Universidade apresentará ao governo estudo sobre a bacia do Alto Paraguai

Osvaldo Júnior

Estudo sobre a Bacia do Alto Paraguai será apresentado, na próxima terça-feira (dia 20), ao governo de Mato Grosso do Sul pelo pesquisador Fábio Ayres, professor mestre da UCDB ( Universidade Católica Dom Bosco). A pesquisa foi feita em parceria entre a instituição de ensino e a ONG WWF-Brasil, por meio de convênio com a Fundação Tuiuiú.

De acordo com a assessoria de imprensa da UCDB, os resultados a serem apresentados são referentes ao mapeamento do uso e da cobertura do solo de toda extensão do lado brasileiro da bacia, que representa 62% do complexo, incluindo grande parte do Pantanal. Esse mapeamento foi feito em cinco meses, de janeiro a maio deste ano.

“A área já era monitorada pela WWF-Brasil desde 2002, mas pela primeira vez, ferramentas utilizadas pela UCDB possibilitaram a produção de dados mais precisos”, informou a assessoria.
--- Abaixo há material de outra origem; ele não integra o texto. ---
(** Through the middlewares: the object the mux was given, and what is left in
    the one the server made. *)
Lemma gateway_reaches a r e c hd line labels :
  gateway_handler a r = (Reached e c hd, line, labels) →
  ∃ rt vs, findHandler routes (hr_Method r) (hr_EscapedPath r) = MuxHandle rt vs ∧ e = rt.2 ∧
    hd = dispatch e (PathValue rt vs) c r ∧
    ((c = anonymous ∧ la_path labels = (if pat_str rt.1 <>? "" then pat_str rt.1 else "/__unmatched__"%string) ∧
      (∀ issuer audience ic gc, a = AuthOIDC issuer audience ic gc → probe_path (hr_Path r) = true)) ∨
     (la_path labels = "/__unmatched__"%string ∧ authenticated_by a r EWhoAmI c ∧ cl_Sub c ≠ ""%string)).
Proof.
  unfold gateway_handler, metricsMiddleware, loggingMiddleware. set (h0 := mkHeap _ _).
  destruct (authMiddleware a r 0 h0) as [h' out] eqn:E. intros [= -> <- <-]. cbn [la_path].
  assert (∀ h', mux_ServeHTTP r 0 h0 = (h', Reached e c hd) →
    ∃ rt vs, findHandler routes (hr_Method r) (hr_EscapedPath r) = MuxHandle rt vs ∧ e = rt.2 ∧
      hd = dispatch e (PathValue rt vs) c r ∧ c = anonymous ∧
      normalizePath h' 0 = (if pat_str rt.1 <>? "" then pat_str rt.1 else "/__unmatched__"%string)) as Hsame.
  { intros h2 (rt & vs & Hf & He & Hc & -> & Hd)%mux_reaches. rewrite set_pattern_caller in Hc. by exists rt, vs. }
  assert (∀ c' h', mux_ServeHTTP r (WithContext 0 c' h0).1 (WithContext 0 c' h0).2 = (h', Reached e c hd) →
    ∃ rt vs, findHandler routes (hr_Method r) (hr_EscapedPath r) = MuxHandle rt vs ∧ e = rt.2 ∧
      hd = dispatch e (PathValue rt vs) c r ∧ c = c' ∧ normalizePath h' 0 = "/__unmatched__"%string) as Hcopy.
  { intros c' h2 (rt & vs & Hf & He & Hc & -> & Hd)%mux_reaches. rewrite set_pattern_caller, WithContext_caller in Hc.
    by exists rt, vs. }
  destruct a as [issuer audience ic gc|nets]; cbn [authMiddleware] in E.
  - destruct (oidcMiddleware _ _ _ _ _) as [|c'] eqn:Ho; [done|].
    destruct (probe_path (hr_Path r)) eqn:Hp.
    + destruct (Hsame _ E) as (rt & vs & Hf & He & Hd & Hc & Hl). exists rt, vs. split_and!; [done..|]. left. by split_and!.
    + destruct (Hcopy c' _ E) as (rt & vs & Hf & He & Hd & -> & Hl). exists rt, vs. split_and!; [done..|]. right.
      apply oidc_middleware_authenticates in Ho as [[? _]|(cs & Hv & Ht & _ & Hs & Hi & Hg & Hid)]; [congruence|].
      split_and!; [done| |done]. right. exists cs. by split_and!.
  - destruct (proxyHeaderMiddleware _ _ _ _ _ _) as [|c'] eqn:Ho; [done|]. pose proof (proxy_caller _ _ _ Ho) as Ha.
    destruct (String.eqb_spec (cl_Sub c') "") as [Es|Hne]; cbn in E.
    + destruct (Hsame _ E) as (rt & vs & Hf & He & Hd & Hc & Hl). exists rt, vs. split_and!; [done..|]. left. by split_and!.
    + destruct (Hcopy c' _ E) as (rt & vs & Hf & He & Hd & -> & Hl). exists rt, vs. split_and!; [done..|]. right. by split_and!.
Qed.

(** C16: Whoever reaches a handler was authenticated as the configuration says,
    probes apart; and a caller without the documented role of the endpoint is
    refused before anything happens but a lookup in the registration cache.
    The roles of the MCP endpoints are not enforced. *)
Theorem documented_access_enforced a r e c hd line labels :
  (authRequired s = false → openMode (roles s) = true) → url_ok (hr_Path r) (hr_EscapedPath r) →
  gateway_handler a r = (Reached e c hd, line, labels) →
  authenticated_by a r e c ∧ (enforced e = true → lacks c (documented e) → refused hd).
Proof.
  intros Hopen Hu (rt & vs & Hf & -> & -> & Hcase)%gateway_reaches. split; [|by apply enforced_roles].
  destruct Hcase as [(-> & _ & Hp)|(_ & Ha & Hs)].
  - destruct a; [left; split; [|done]|by left]. eapply probe_routed; [by eapply Hp|done..].
  - destruct a; [|exact Ha]. destruct Ha as [[_ ->]|Ha]; [done|by right].
Qed.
Os pesquisadores analisaram, no Laboratório de Geoprocessamento da universidade, as imagens captadas pelo satélite Landsat 8 disponibilizadas pela Nasa (Agência Espacial Americana), no período de julho e agosto de 2016, época de seca.

A partir do estudo, foi possível identificar as áreas ocupadas com atividades agropecuárias tanto na planície, quanto no planalto, chamadas de antrópicas, e também as áreas naturais da região. Também foi possível verificar o volume de água e os pontos atingidos por queimadas.
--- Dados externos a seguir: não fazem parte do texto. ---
(** C1: Every interleaving of reconciles, gateway operations, tool calls and
    deletions, with caches as stale as they may be: a request that is Approved
    or Executing was let pass by an evaluation on the policies as listed, or
    approved by a reviewer who is not its agent; and a request that the
    admission denied, or that the agent's trust level does not let execute, is
    never Pending, Approved or Executing. *)
Theorem execution_authorised Σ v :
  APIReader r = true → reachable r cfg oidcTokenRequired fuel Σ → v ∈ cl_log (sy_cluster Σ) →
  (phase v = PhaseApproved ∨ phase v = PhaseExecuting → approved_by_reviewer Σ v ∨ passed_by_policy Σ v) ∧
  (executable (phase v) = true → trusted v).
Proof.
  intros Hlive Hr Hin. pose proof (reachable_inv r cfg oidcTokenRequired fuel Hlive Σ Hr) as Hinv.
  destruct (inv_versions _ _ _ _ _ Hinv v Hin) as [_ _ Hp Ht]. split; [|done].
  intros H%Hp. by eapply justified_version.
Qed.

(** C10: In the same system, an approval that is stored was written by a reviewer
    who is not the agent, whatever merge patches were interleaved. *)
Theorem four_eyes Σ v ha :
  APIReader r = true → reachable r cfg oidcTokenRequired fuel Σ → v ∈ cl_log (sy_cluster Σ) →
  approval v = Some ha → ha_Decision ha = "approved"%string → approved_by_reviewer Σ v.
Proof.
  intros Hlive Hr Hin Ha Hd. pose proof (reachable_inv r cfg oidcTokenRequired fuel Hlive Σ Hr) as Hinv.
  pose proof (vo_approval _ _ _ _ (inv_versions _ _ _ _ _ Hinv v Hin) ha Ha Hd)
    as (rq & reason & h & base & x & Hth & Hs & Hp & Hne & Hph & Hb & Hk).
  destruct (ok_same _ (inv_cluster _ _ _ _ _ Hinv) base v Hb Hin Hk) as [Hsr _].
  exists rq, reason, h, base, x. split_and!; try done. destruct Hsr as (_ & E & _). unfold agent in *. congruence.
Qed.

(** C2: In the same system no process ever leaves a terminal phase: what is stored
    under a name keeps its identity, target and annotations from step to step,
    and its phase stays or moves along the lifecycle.  The reconciles see
    patch answers as the theorems about one reconcile assume them. *)
Theorem system_lifecycle Σ Σ' k cur cur' :
  APIReader r = true → reachable r cfg oidcTokenRequired fuel Σ → step r cfg oidcTokenRequired fuel Σ Σ' →
  cl_store (sy_cluster Σ) !! k = Some cur → cl_store (sy_cluster Σ') !! k = Some cur' →
  (same_request cur' cur ∧ anns cur' = anns cur ∧
   (phase cur' = phase cur ∨ (lifecycle (phase cur) (phase cur') ∧ terminal (phase cur) = false))) ∧
  ∀ req live h, TReconcile req live h ∈ sy_threads Σ → Forall faithful h.
Proof.
  intros Hlive Hr Hst Hl Hl'. pose proof (reachable_inv r cfg oidcTokenRequired fuel Hlive Σ Hr) as Hinv. split.
  - destruct (step_moved r cfg oidcTokenRequired fuel Σ Σ' k cur cur' Hinv Hst Hl Hl') as (? & ? & [?|Hlc]); split_and!; auto.
    right. split; [done|]. by eapply lifecycle_nonterminal.
  - intros req live h Hin. by destruct (inv_threads _ _ _ _ _ Hinv _ Hin) as (_ & ? & _).
Qed.

End properties.
Lemma gw_server_caches c σ : cache_answer (Ev (S:=gw) c (gw_server c σ).1).
Proof. destruct c; try exact (env_cache_answer "" [scaling] _); done. Qed.

(** ** The run *)

Definition open_server : Server :=
  mkServer 0 (newRoleConfig "bot,svc-a" "alice" "" "" "" "") true true true true "strict".
Definition cfg0 : mcp_config := mkMcpConfig open_server true true [github].

Definition scale_body : createAgentRequestBody :=
  mkCreateBody "" "scale" "k8s://prod/default/deployment/api" "why" "" "" "" "" None None "" None None.

Definition schedule : list turn := [
  inl (OpSubmit (from "svc-a") (Some scale_body)); inr (nn "r1"); inr (nn "r1");
  inl (OpApprove (from "alice") "looks right"); inr (nn "r1");
  inl (OpExecuting (from "bot")); inr (nn "r1"); inl (OpCompleted (from "bot")); inr (nn "r1")].

Definition after (n : nat) : system := run_all rec0 cfg0 5 ctl_server gw_server (take n schedule).

Lemma after_reachable n : reachable rec0 cfg0 never 5 (after n) ∧ idle (after n).
Proof. apply run_all_reachable; [apply ctl_server_serves|apply gw_server_serves|apply gw_server_caches]. Qed.

Definition stored (n : nat) : option AgentRequest := cl_store (sy_cluster (after n)) !! nn "r1".

Example phases_of_the_run :
  (λ n, phase <$> stored n) <$> [1; 2; 3; 4; 5; 6; 7; 8; 9]%nat =
  Some <$> [""; PhasePending; PhasePending; PhasePending; PhaseApproved; PhaseApproved; PhaseExecuting;
            PhaseExecuting; PhaseCompleted]%string.
Proof. vm_compute. reflexivity. Qed.
(** Printing a number and reading it back. *)
Definition dec_val (a : Z) (ds : list Z) : Z := fold_left (fun a c => a * 10 + (c - 48)) ds a.
Lemma digits_val_app a ds rest : Forall (fun c => isdigit c = true) ds ->
  digits_val a (ds ++ rest) = digits_val (dec_val a ds) rest.
Proof.
  intros H. revert a. induction H as [|c ds Hc _ IH]; intros a; [done|]. cbn [app digits_val]. by rewrite Hc, IH.
Qed.
Lemma digits_spec fuel n acc : (0 < fuel)%nat -> 0 <= n < 2 ^ Z.of_nat fuel -> exists ds, digits fuel n acc = ds ++ acc /\
  ds <> [] /\ (length ds <= fuel)%nat /\ Forall (fun c => isdigit c = true) ds /\ dec_val 0 ds = n.
Proof.
  revert n acc. induction fuel as [|f IH]; intros n acc Hf0 Hn; [lia|].
  cbn [digits]. assert (Hd : forall x, 0 <= x < 10 -> isdigit (48 + x) = true) by (intros; unfold isdigit; lia).
  destruct (n <? 10) eqn:E.
  - apply Z.ltb_lt in E. exists [48 + n mod 10]. rewrite Z.mod_small by lia. split_and!; [done|done|cbn; lia|by repeat constructor; apply Hd; lia|cbn; lia].
  - apply Z.ltb_ge in E. destruct (IH (n / 10) ((48 + n mod 10) :: acc)) as (ds & -> & Hne & Hl & Hf & Hv).
    { destruct f; [cbn in Hn|]; lia. }
    { rewrite Nat2Z.inj_succ, Z.pow_succ_r in Hn by lia. split; [apply Z.div_pos; lia|].
      apply Z.div_lt_upper_bound; lia. }
    exists (ds ++ [48 + n mod 10]). pose proof (Z.mod_pos_bound n 10 ltac:(lia)). split_and!.
    + by rewrite <- app_assoc.
    + by destruct ds.
    + rewrite length_app. cbn. lia.
    + apply Forall_app. split; [done|]. by repeat constructor; apply Hd.
    + unfold dec_val in *. rewrite fold_left_app, Hv. cbn. pose proof (Z.div_mod n 10). lia.
Qed.
Lemma dec_u_spec n : 0 <= n < 2 ^ 64 -> exists ds, dec_u n = ds /\ ds <> [] /\ (length ds <= 64)%nat /\
  Forall (fun c => isdigit c = true) ds /\ dec_val 0 ds = n.
Proof.
  intros Hn. unfold dec_u. set (f := S (Z.to_nat (Z.log2 n))).
  assert (Hl : 0 <= Z.log2 n < 64).
  { split; [apply Z.log2_nonneg|]. destruct (Z.eq_dec n 0) as [->|]; [done|]. apply Z.log2_lt_pow2; lia. }
  destruct (digits_spec f n []) as (ds & E & H1 & H2 & H3 & H4); [lia| |].
  { unfold f. rewrite Nat2Z.inj_succ, Z2Nat.id by lia. destruct (Z.eq_dec n 0) as [->|]; [done|].
    pose proof (Z.log2_spec n). lia. }
  exists ds. rewrite app_nil_r in E. unfold f in *. split_and!; try done. lia.
Qed.
(** The text of a number, read where no digit follows. *)
Definition no_digit (rest : list Z) : Prop := isdigit (at_ rest 0) = false.
Lemma strtol_dec n rest : 0 <= n <= LONG_MAX -> no_digit rest -> strtol (dec_d n ++ rest) = (n, rest).
Proof.
  intros Hn Hr. unfold dec_d. rewrite (proj2 (Z.ltb_ge _ _)) by lia. unfold LONG_MAX in *.
  destruct (dec_u_spec n) as (ds & -> & Hne & _ & Hd & Hv); [lia|]. unfold strtol.
  destruct ds as [|c ds]; [done|]. pose proof Hd as [Hc _]%Forall_cons.
  assert (Hs : isspace c = false) by (unfold isspace, isdigit in *; lia).
  cbn [app strip_space]. rewrite Hs. unfold sign_of.
  assert (H45 : (c =? 45) = false) by (unfold isdigit in *; lia). assert (H43 : (c =? 43) = false) by (unfold isdigit in *; lia).
  rewrite H45, H43, Hc. change (c :: ds ++ rest) with ((c :: ds) ++ rest). rewrite digits_val_app by done. rewrite Hv.
  assert (Hend : digits_val n rest = (n, rest)).
  { destruct rest as [|x rest]; [done|]. cbn [digits_val]. unfold no_digit in Hr. cbn in Hr. by rewrite Hr. }
  rewrite Hend. unfold clamp, LONG_MIN, LONG_MAX. f_equal. lia.
Qed.
Lemma dec_d_length n : 0 <= n <= LONG_MAX -> (0 < length (dec_d n) <= 64)%nat.
Proof.
  intros Hn. unfold dec_d, LONG_MAX in *. rewrite (proj2 (Z.ltb_ge _ _)) by lia.
  destruct (dec_u_spec n) as (ds & -> & Hne & Hl & _); [lia|]. destruct ds; [done|cbn in *; lia].
Qed.
Lemma dec_d_digits n : 0 <= n <= LONG_MAX -> Forall (fun c => isdigit c = true) (dec_d n).
Proof.
  intros Hn. unfold dec_d, LONG_MAX in *. rewrite (proj2 (Z.ltb_ge _ _)) by lia.
  by destruct (dec_u_spec n) as (ds & -> & _ & _ & ? & _); [lia|].
Qed.

(** ** The result of a UDF body: NULL, the error flag, or a value *)
Inductive udf (A : Type) := UNull | UError | UVal (v : A).
Arguments UNull {A}.
Arguments UError {A}.
Arguments UVal {A} _.

#[export] Instance udf_eq_dec {A} `{EqDecision A} : EqDecision (udf A).
Proof. solve_decision. Defined.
Segundo a UCDB, os dados devem auxiliar no planejamento da ocupação da região e na preservação do ecossistema. “Queremos difundir esse material para que sirva de insumo para pesquisas na graduação e na pós-graduação e, também, queremos apresentá-lo ao poder público para auxiliar no planejamento das regiões e incentivar políticas de ocupação”, explicou o coordenador do projeto, Me. Fábio Ayres.

Além de Ayres, também participaram do estudo os professores Me. Ana Paula Silva Teles e Me. Fernando Jorge Correa Magalhães Filho. Houve, ainda, envolvimento de três acadêmicas de Engenharia Sanitária e Ambiental: Mariana Pereira, Milina de Oliveira e Maria Úrsula de Araújo.